Pfiffe und Buhrufe ertönen. Der besonnene, so gar nicht zum Volkstribun taugende Juppé hat beim Sarkozy ergebenen Parteivolk einen schweren Stand. Dass der Ex-Premier und Bürgermeister von Bordeaux Frankreichs beliebtester Politiker ist, hilft ihm hier im Saal wenig. Im Event-Center gilt der Präsident der „Republikaner“ bereits als Präsident der Republik. Dabei wollen laut einer am Wochenende veröffentlichten Umfrage 72 Prozent der Franzosen Sarkozy nicht einmal als Kandidaten für das höchste Staatsamt sehen.

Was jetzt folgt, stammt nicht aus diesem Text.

(** * Firefox keyword bookmarks plugin: the bookmark cache of [Plugin/core.py]

    A shallow embedding of [FirefoxKeywordBookmarks]: the store reader
    [get_bookmarks], the query handler [__call__], the context menu and
    [reload_cache], followed by the properties of the cache they maintain.

    Python values are modelled as follows.
    - [str] is [string], a character being one [ascii]; the empty string is
      written [EmptyString].
    - A row delivered by [sqlite3] is a tuple of column values, [list value];
      indexing past its end raises [IndexError], and a tuple is truthy when it
      is not empty.
    - A [dict] keyed by strings is a [gmap string _]; [dict.update] is the
      union that prefers the argument's entries.
    - An exception is a constructor of [exn]; code that can raise returns a
      [result].  Handlers that also change [self.cache] run in the monad
      [M], whose state survives a raise, as attribute assignments do.
    - The file system and the databases in it are the parameter [world]:
      what [sqlite3.connect(os.path.join(p, "places.sqlite"))] gives for the
      directory [p], and what the two SELECT statements give on the
      connection. *)

From Stdlib Require Import Ascii.
From stdpp Require Import gmap strings list fin_maps pretty.

Open Scope string_scope.
Open Scope list_scope.

(** ** Exceptions and the error monad *)

Inductive exn : Set :=
  | OperationalError   (* sqlite3.OperationalError *)
  | DatabaseError      (* a sqlite3.DatabaseError that is not an OperationalError *)
  | IndexError
  | ValueError
  | AttributeError.

#[global] Instance exn_eq_dec : EqDecision exn.
Proof. solve_decision. Defined.

Inductive result (A : Type) : Type :=
  | Ok (a : A)
  | Raise (e : exn).
Arguments Ok {A} a.
Arguments Raise {A} e.

Definition rbind {A B : Type} (r : result A) (f : A -> result B) : result B :=
  match r with
  | Ok a => f a
  | Raise e => Raise e
  end.

Notation "x <-! r ; k" := (rbind r (fun x => k))
  (at level 100, r at next level, right associativity,
   format "x  <-!  r ;  '/' k").

(** ** Column values and tuples *)

Inductive value : Set :=
  | VNone
  | VInt (z : Z)
  | VStr (s : string).

#[global] Instance value_eq_dec : EqDecision value.
Proof. solve_decision. Defined.

(** [str(v)], as an f-string replacement field formats it. *)
Definition str (v : value) : string :=
  match v with
  | VNone => "None"
  | VInt z => pretty z
  | VStr s => s
  end.

Definition tuple : Type := list value.

(** [t[i]] on a tuple. *)
Definition index (t : tuple) (i : nat) : result value :=
  match t !! i with
  | Some v => Ok v
  | None => Raise IndexError
  end.

(** [bool(t)] for a tuple: [len(t) != 0]. *)
Definition truthy (t : tuple) : bool :=
  match t with
  | [] => false
  | _ :: _ => true
  end.

(** ** The stores *)

(** A connection answers the two statements the plugin issues:
    [SELECT * FROM moz_keywords] followed by [fetchall()], and
    [SELECT * FROM moz_places WHERE id = ?] followed by [fetchone()]. *)
Record connection : Type := mkConnection {
  moz_keywords : result (list tuple);
  moz_places : value -> result (option tuple)
}.

(** [world p] is the outcome of
    [sqlite3.connect(os.path.join(p, "places.sqlite"))]. *)
Definition world : Type := string -> result connection.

Sarkozys Gattin Carla Bruni lächelt ebenfalls. Sie hat sich eines der für zehn Euro angebotenen blütenweißen T-Shirts mit dem neuen Parteiemblem übergestreift. Und dann hat sie, die doch angeblich froh war, dem Protokoll des Elysée zu entkommen, ihre Vorfreude auf eine mögliche Rückkehr in den Palast bekundet.

Die frühere Première Dame verbreitet noch immer einen gewissen Glanz, was umso mehr auffällt, als dieser Kongress anders als frühere Parteitage mit Reizen geizt. Fürs Spektakel fehlt das Geld. Als Versammlungsort muss eine mit Plastikstühlen gefüllte Wellblechhalle genügen. Die UMP, die für Sarkozys Präsidentschaftswahlkampf 2012 anstatt der zulässigen 22 Millionen Euro 40 Millionen ausgegeben hat, ist hoch verschuldet. Finanziell ist der Partei ein Neuanfang nicht vergönnt.

Und das Programm, mit dem „Die Republikaner“ den Wähler für sich gewinnen wollen? Für 2016 hat Sarkozy eines versprochen. Anstatt sich programmatisch festzulegen und damit angreifbar zu werden, appellieren er und seine Mitstreiter lieber ans Gefühl. Sie beschwören, was Frankreichs Konservativen schon immer kostbar war: staatliche Autorität, Arbeit, Leistung, Familie, Nation, Stolz, Identität. Sarkozy hat mehr als 50 Rednerinnen und Rednern das Wort erteilt, die dieses Vokabular dann auch fünf Stunden lang strapazieren.

Am häufigsten erklingt freilich der neue Parteiname. Er scheint gewöhnungsbedürftig und bedarf offenbar steter Wiederholung. Dass eine politische Partei das die Nation zusammenhaltende Band der Republik für sich allein beansprucht, versteht sich ja auch wirklich nicht von selbst.